Thanks to Ken and Bill for explaining some of the statistical issues but they only discuss the lower and upper prediction percentiles (typically 5%ile and 95%ile are used). Mike has also mentioned the central tendency

An arguably more important percentile for model evaluation in a VPC is the 50%ile (the median). This gives you the clearest idea of how well the model predicts the central tendency of the observations and can give you direct insight into model mis-specification and how this might be addressed. See the tutorial by Nguyen et al (2017) for examples.

VPCs are most easily evaluated by comparing the observation percentile with its corresponding prediction percentile. Unfortunately some commonly used VPC tools do not include the prediction percentile by default so users are left having to guess how well the observed and predicted percentiles agree. Hint to VPC tool developers – please help users by including the prediction percentiles by default.

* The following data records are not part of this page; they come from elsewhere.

(** C4 (amended). For every document, with [N] head blocks and [M] body
    blocks, the parser returns without raising, and its entries are, in
    the order of the pairs, those of the first [min N M] pairs whose head
    block has an identifier link, that is, whose first link to [/abs/...]
    in document order has a target in which the pattern of identifiers is
    found (later links of the head block are not looked at): at most
    [min N M] entries, and exactly [min N M] when each of these head blocks
    has an identifier link. *)
Theorem C4_entries_of_common_prefix (soup : node) :
  let pairs := zip (head_blocks soup) (body_blocks soup) in
  let n := min (length (head_blocks soup)) (length (body_blocks soup)) in
  exists entries,
    parse_list isdecimal soup = Ok entries
    /\ entries = omap (fun p => entry_of_pair isdecimal (fst p) (snd p)) pairs
    /\ length pairs = n
    /\ pairs = zip (take n (head_blocks soup)) (take n (body_blocks soup))
    /\ length entries
       = length (List.filter (fun p => has_id_link isdecimal (fst p)) pairs)
    /\ length entries <= n
    /\ (forallb (has_id_link isdecimal) (take n (head_blocks soup)) = true ->
        length entries = n)
    /\ (forall dt dd,
           is_Some (entry_of_pair isdecimal dt dd) <-> has_id_link isdecimal dt = true)
    /\ (forall dt,
           has_id_link isdecimal dt = true
           <-> exists a href,
                 select_one is_abs_link dt = Some a
                 /\ get a (py "href") = Some href
                 /\ is_Some (search_id isdecimal href)).
Proof.
  intros pairs n. eexists. split; [apply parse_list_spec|]. split; [done|].
  fold pairs.
  assert (Hn : length pairs = n) by apply length_zip_with.
  assert (Hp : pairs = zip (take n (head_blocks soup)) (take n (body_blocks soup))).
  { unfold pairs, n. generalize (head_blocks soup) (body_blocks soup).
    induction l as [|x l IH]; intros [|y l']; simpl; [done..|]. by rewrite <- IH. }
  assert (Hl : length (omap (fun p => entry_of_pair isdecimal (fst p) (snd p)) pairs)
               = length (List.filter (fun p => has_id_link isdecimal (fst p)) pairs)).
  { apply length_omap_filter. intros [dt dd]. apply entry_of_pair_has_id_link. }
  split_and!; try done.
  - rewrite Hl, <- Hn. apply length_filter_le.
  - intros Hall. rewrite Hl, <- Hn. f_equal.
    apply forallb_filter_id. apply forallb_forall. intros [dt dd] Hin.
    rewrite forallb_forall in Hall. apply Hall. simpl.
    rewrite Hp in Hin. apply list_elem_of_In in Hin.
    apply zip_elem_l in Hin. by apply list_elem_of_In.
  - apply entry_of_pair_has_id_link.
  - apply has_id_link_spec.
Qed.

(** C5 (amended). Every entry comes from a pair of the document, and its
    [abs_url] is [BASE] followed by the whole target of the first link to
    [/abs/...] of the head block of that pair, the very target in which
    its [id] is found; so where that target is [/abs/] followed by the
    [id] and nothing more, [abs_url] is [BASE], [/abs/] and the [id]. *)
Theorem C5_abs_url_from_link_target (soup : node) :
  exists entries,
    parse_list isdecimal soup = Ok entries
    /\ Forall (fun e =>
                 exists dt dd a href,
                   (dt, dd) ∈ zip (head_blocks soup) (body_blocks soup)
                   /\ entry_of_pair isdecimal dt dd = Some e
                   /\ select_one is_abs_link dt = Some a
                   /\ get a (py "href") = Some href
                   /\ abs_url e = BASE ++ href
                   /\ search_id isdecimal href = Some (id e)
                   /\ (href = py "/abs/" ++ id e ->
                       abs_url e = BASE ++ py "/abs/" ++ id e))
         entries.
Proof.
  eexists. split; [apply parse_list_spec|].
  apply Forall_forall. intros e He.
  apply list_elem_of_omap in He as ([dt dd] & Hp & He). simpl in He.
  pose proof (entry_of_pair_Some _ _ _ _ He)
    as (a & href & Ha & Hg & Hsw & Hs & Hu & Ht).
  exists dt, dd, a, href. split_and!; try done. by intros <-.
Qed.

End ParserClaims.

Example listing_same_id_entries :
  parse_list ascii_digit listing_same_id
  = Ok [ {| id := py "2401.12345"; title := py "Dust lanes"; abstract := [];
            abs_url := py "https://arxiv.org/abs/2401.12345";
            codes := {[ py "astro-ph.GA" ]} |};
         {| id := py "2401.12345"; title := py "Dust lanes"; abstract := [];
            abs_url := py "https://arxiv.org/abs/2401.12345?context=astro-ph";
            codes := {[ py "astro-ph.GA" ]} |} ].
Proof. vm_compute. reflexivity. Qed.

(** Only the first link to [/abs/...] of a head block counts: here it
    holds no identifier, and the pair gives no entry although the second
    link holds one. *)
Example two_links_first_counts :
  length (head_blocks listing_two_links) = 1
  /\ length (body_blocks listing_two_links) = 1
  /\ forallb (has_id_link ascii_digit) (head_blocks listing_two_links) = false
  /\ parse_list ascii_digit listing_two_links = Ok [].
Proof. split_and!; vm_compute; reflexivity. Qed.

(** ** The claims C4 and C5 as stated *)

(** C4 as stated fails: of two head blocks and one body block, the one
    pair has a head block without a link and is dropped, so the parser
    emits no entry, not [min 2 1]. *)
Lemma C4_pair_without_link_dropped :
  ~ exists isdecimal, emits_min_of_counts isdecimal.
Proof.
  intros [isdecimal H].
  destruct (H listing_without_link) as (entries & Hp & Hl).
  - vm_compute. lia.
  - vm_compute in Hp. injection Hp as <-. vm_compute in Hl. discriminate.
Qed.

Nguyen TH, Mouksassi MS, Holford N, Al-Huniti N, Freedman I, Hooker AC, et al. Model Evaluation of Continuous Data Pharmacometric Models: Metrics and Graphics. CPT: pharmacometrics & systems pharmacology. 2017;6(2):87-109.

This is a great example of the kind of terminology debates that the ASA / ISOP Statistics and Pharmacometrics special interest group (SxP) is trying to tackle.

As Mats and Bill point out, the common usage within our community is to say that the percentiles (5th, 95th) are “prediction intervals” and the interval estimates / uncertainty around these percentiles are “confidence intervals”.

But as Ken points out, these terms do not strictly correspond to the statistical definition of each if you take into account what the VPC procedure is actually doing.

The VPC is a model diagnostic procedure for the observed data and provides a visual check of whether the model is capturing central tendencies and dispersion in our data. (BTW, I *know* there are debates about the usefulness or otherwise of VPC plots. I’m not going to address that here and I suggest we don’t disappear down *that* rabbit hole.) We are NOT trying to make probabilistic statements about the likelihood of observed percentiles being within the intervals around these. So if the question arises from some reviewer based on our use of statistically woolly terms like “prediction interval” or “confidence interval” we should be ready to put up our hands and admit that the terms we are using do not imply those statistical properties.

We could advocate changing the terminology used, but that may not have traction in the community after this length of time. But we *should* be cognizant about what these things are, what they’re for, what the formal, statistical terminology implies and what our use (or maybe misuse) is or isn’t implying.

The ASA / ISOP SxP group has had a session accepted at this year’s ACOP meeting where we hope to surface a few of these thorny issues and debate between our use of terminology in pharmacometrics, the statistical interpretation of that terminology and whether it *really* matters. If you’re interested, please come along and be prepared to engage in the discussion!